BFP Management Blog

Archive: July 2010

A Double Dip in Our Future?

Every week I read positive news about the U.S. being out of the recession, with consumer confidence rising, and initial unemployment claims falling (see Chart 1 below). Negative financial news is often framed in the context of threatening the “recovery” as opposed to questioning whether one is truly underway. Even with the good news, I’m still looking for the rose-colored glasses that I wore in the mid-1990s when I started on a buying binge that lasted in California through the end of 2002.

Chart 1

Blog 0710 #1

While the statistics and trends are certainly better than the high of 650,000 initial claims, they’re still near the peak of the last recession.

As mentioned in the June Apartment Reporter, I am seeing some deals in distress that, through repositioning, could yield double-digit returns.
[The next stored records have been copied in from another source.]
(* ===== verification/_CoqProject ===== *)
-Q . S2P
Prelude.v
Abi.v
Kernel.v
UserMem.v
Firmware.v
ModuleInit.v
Registers.v
StructRW.v
NoStructRW.v
Ioctl.v
OpenRelease.v
Proc.v
ProcDump.v
Locking.v
Concurrency.v
Atomic.v
Driver.v
ProcFile.v
Serial.v
Progress.v
Process.v
Returns.v
ReaderWriter.v
StructReaderWriter.v
NormalReaderWriter.v
TestProgram.v
Library.v
TestSuite.v
ManualTest.v
(** Reading a flag of the control data under its mutex, the block that opens
    every handler. *)
Lemma exec_control_flag {A} t f (e : prog A) (k : bool → prog A) st :
  control_owner st = None → signals st = [] →
  exec t (interrupted ← call (MutexLockInterruptible controlMutex);
          if (interrupted : bool) then e else
          flag ← call (ControlGet f);
          call (MutexUnlock controlMutex) ;; k flag) st =
    exec t (k (ctl_get f (control st))) st.
Proof.
  destruct st as [ds c o u s]. intros Ho Hs. cbn in Ho, Hs. subst.
  cbn. rewrite decide_True by done. cbn.
  unfold step_unlock. cbn. by rewrite decide_True.
Qed.

Lemma exec_control_flag_interrupted {A} t (e : prog A) (k : bool → prog A) st s :
  signals st = true :: s →
  exec t (interrupted ← call (MutexLockInterruptible controlMutex);
          if (interrupted : bool) then e else k interrupted) st =
    exec t e (with_signals s st).
Proof. intros Hs. cbn. unfold step_lock. cbn. by rewrite Hs. Qed.

(** The same two steps when signals are pending for later calls. *)
Lemma exec_control_flag_pending {A} t f (e : prog A) (k : bool → prog A) st s :
  control_owner st = None → signals st = false :: s →
  exec t (interrupted ← call (MutexLockInterruptible controlMutex);
          if (interrupted : bool) then e else
          flag ← call (ControlGet f);
          call (MutexUnlock controlMutex) ;; k flag) st =
    exec t (k (ctl_get f (control st))) (with_signals s st).
Proof.
  destruct st as [ds c o u s']. intros Ho Hs. cbn in Ho, Hs. subst.
  cbn. rewrite decide_True by done. cbn.
  unfold step_unlock. cbn. by rewrite decide_True.
Qed.

Lemma exec_lock_dev_pending {A} t d dev (k : bool → prog A) st s :
  devs st !! d = Some dev → devMutex dev = None → signals st = false :: s →
  exec t (call (MutexLockInterruptible (deviceMutex d)) ≫= k) st =
    exec t (k false) (upd_dev d (set_owner (Some t) dev) (with_signals s st)).
Proof.
  intros Hd Ho Hs. rewrite exec_call. cbn. unfold step_lock. cbn.
  rewrite Hd. cbn. rewrite Ho, Hs. cbn. unfold upd_dev, with_devs, with_signals. cbn.
  by rewrite (list_alter_insert_eq _ _ _ _ Hd).
Qed.

(** [mutex_unlock(&privData->devMutex); return r;] *)
Lemma exec_unlock_return t d dev r st :
  holds t d dev st →
  exec t (unlock_return d r) st = Done (r, upd_dev d (set_owner None dev) st).
Proof. intros Hh. unfold unlock_return. by rewrite (exec_unlock_dev _ _ _ _ _ Hh). Qed.

Lemma holds_locked t d dev st :
  devs st !! d = Some dev →
  holds t d (set_owner (Some t) dev) (upd_dev d (set_owner (Some t) dev) st).
Proof. intros Hd. split; [|done]. apply devs_upd_dev. by apply lookup_lt_Some in Hd. Qed.

Lemma holds_with_user t d dev u st : holds t d dev st → holds t d dev (with_user u st).
Proof. done. Qed.

(** Locking, then unlocking with nothing in between, is the identity. *)
Lemma unlock_locked t d dev st :
  devs st !! d = Some dev → devMutex dev = None →
  upd_dev d (set_owner None (set_owner (Some t) dev))
    (upd_dev d (set_owner (Some t) dev) st) = st.
Proof.
  intros Hd Ho. rewrite upd_dev_upd_dev, set_owner_set_owner, <-Ho, set_owner_id.
  by apply upd_dev_id.
Qed.

(** Bytes copied to a writable buffer are read back from it. *)
Lemma copy_to_then_from u a bs :
  (∀ i, (i < length bs)%nat → user_writable u (a + Z.of_nat i) = true) →
  copy_from_user (copy_to_user u a bs).1 a (length bs) = (bs, 0).
Proof.
  intros Hw. pose proof (copy_to_user_ok u a bs Hw) as Hl.
  assert (∀ i, (i < length bs)%nat →
    user_byte (copy_to_user u a bs).1 (a + Z.of_nat i) = bs !! i) as Hb.
  { intros i Hi. rewrite copy_to_user_byte, Hl.
    replace ((0 <=? _) && _) with true by lia. f_equal. lia. }
  set (u' := (copy_to_user u a bs).1) in *.
  pose proof (copy_from_user_length u' a (length bs)) as Hn.
  pose proof (copy_from_user_ok u' a (length bs)) as Hz.
  pose proof (copy_from_user_copied u' a (length bs)) as Hc.
  destruct (copy_from_user u' a (length bs)) as [bs' nleft]. cbn [fst snd] in *.
  rewrite Hz in * by (intros i Hi; rewrite Hb by done; by apply lookup_lt_is_Some).
  f_equal. apply list_eq. intros i. destruct (decide (i < length bs)%nat) as [Hi|Hi].
  - rewrite <-Hc by lia. by apply Hb.
  - by rewrite !lookup_ge_None_2 by lia.
Qed.

(** Nothing is copied from a buffer whose first byte is unreadable. *)
Lemma copy_from_user_unreadable u a n :
  user_byte u a = None →
  copy_from_user u a (S n) = (replicate (S n) x00, Z.of_nat (S n)).
Proof.
  intros Hu. pose proof (copy_from_user_length u a (S n)) as Hn.
  pose proof (copy_from_user_left u a (S n)) as Hl.
  pose proof (copy_from_user_copied u a (S n) 0) as Hc. rewrite Z.add_0_r, Hu in Hc.
  pose proof (copy_from_user_padded u a (S n)) as Hp.
  destruct (copy_from_user u a (S n)) as [bs nleft]. cbn [fst snd] in *.
  assert (nleft = Z.of_nat (S n)) as ->.
  { destruct (decide (nleft = Z.of_nat (S n))); [done|]. specialize (Hc ltac:(lia)).
    destruct (lookup_lt_is_Some_2 bs 0) as [x Hx]; [lia|]. congruence. }
  f_equal. apply list_eq. intros i. destruct (decide (i < S n)%nat).
  - rewrite Hp by lia. by rewrite lookup_replicate_2.
  - by rewrite !lookup_ge_None_2 by (rewrite ?length_replicate; lia).
Qed.
Lemma fw_dev_plain spi a d dev st :
  length (systemBar dev) = 32%nat → devs st !! d = Some dev →
  a ∉ [MTCADUMMY_WORD_CLK_RST; MTCADUMMY_WORD_ADC_ENA;
    MTCADUMMY_WORD_FIRMWARE; MTCADUMMY_WORD_COMPILATION; MTCADUMMY_WORD_DUMMY;
    MTCADUMMY_WORD_SPI_WRITE] →
  upd_dev d (fw_dev spi a dev) st = st.
Proof.
  intros Hl Hd Ha. erewrite fw_dev_of; [|set_solver|by apply fw_system_plain].
  by rewrite set_systemBar_id, upd_dev_id.
Qed.

Lemma fw_dev_zero_trigger spi a d dev st :
  length (systemBar dev) = 32%nat → devs st !! d = Some dev →
  a = MTCADUMMY_WORD_CLK_RST ∨ a = MTCADUMMY_WORD_ADC_ENA →
  (nthz (systemBar dev) (REG a) =? 0) = true →
  upd_dev d (fw_dev spi a dev) st = st.
Proof.
  intros Hl Hd Ha Hz. unfold fw_dev. rewrite fw_zero_trigger by done.
  unfold fw_dma. rewrite Hz, andb_false_r.
  rewrite set_systemBar_id, set_dmaBar_id.
  by apply upd_dev_id.
Qed.

Lemma wf_dev_system_length d dev : wf_dev d dev → length (systemBar dev) = 32%nat.
Proof. unfold wf_dev, MTCADUMMY_N_REGISTERS. intros. destruct_and!. lia. Qed.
To be sure, those opportunities are few and far between. At the same time, I’m also receiving calls from frustrated investors telling me that they are making almost no yield in their savings and fixed income investments and want to know if I’m offering a fund with a better alternative.

Institutional buyers have become more aggressive (particularly those who have capital that has to be returned if not invested in 2010). According to several commercial real estate brokers, since last fall, capitalization rates for large, stable apartment complexes have fallen by approximately 100 basis points. As an example, a 90-unit apartment complex in Rancho Palos Verdes, California, sold last month at a 5.4% cap rate after receiving 23 offers. The listing broker, Ron Harris of Marcus and Millichap said he estimated that the property would have sold in the low 6 cap range in August/September of 2009, which would have meant several million dollars less than the $22,864,000 for which it was ultimately sold.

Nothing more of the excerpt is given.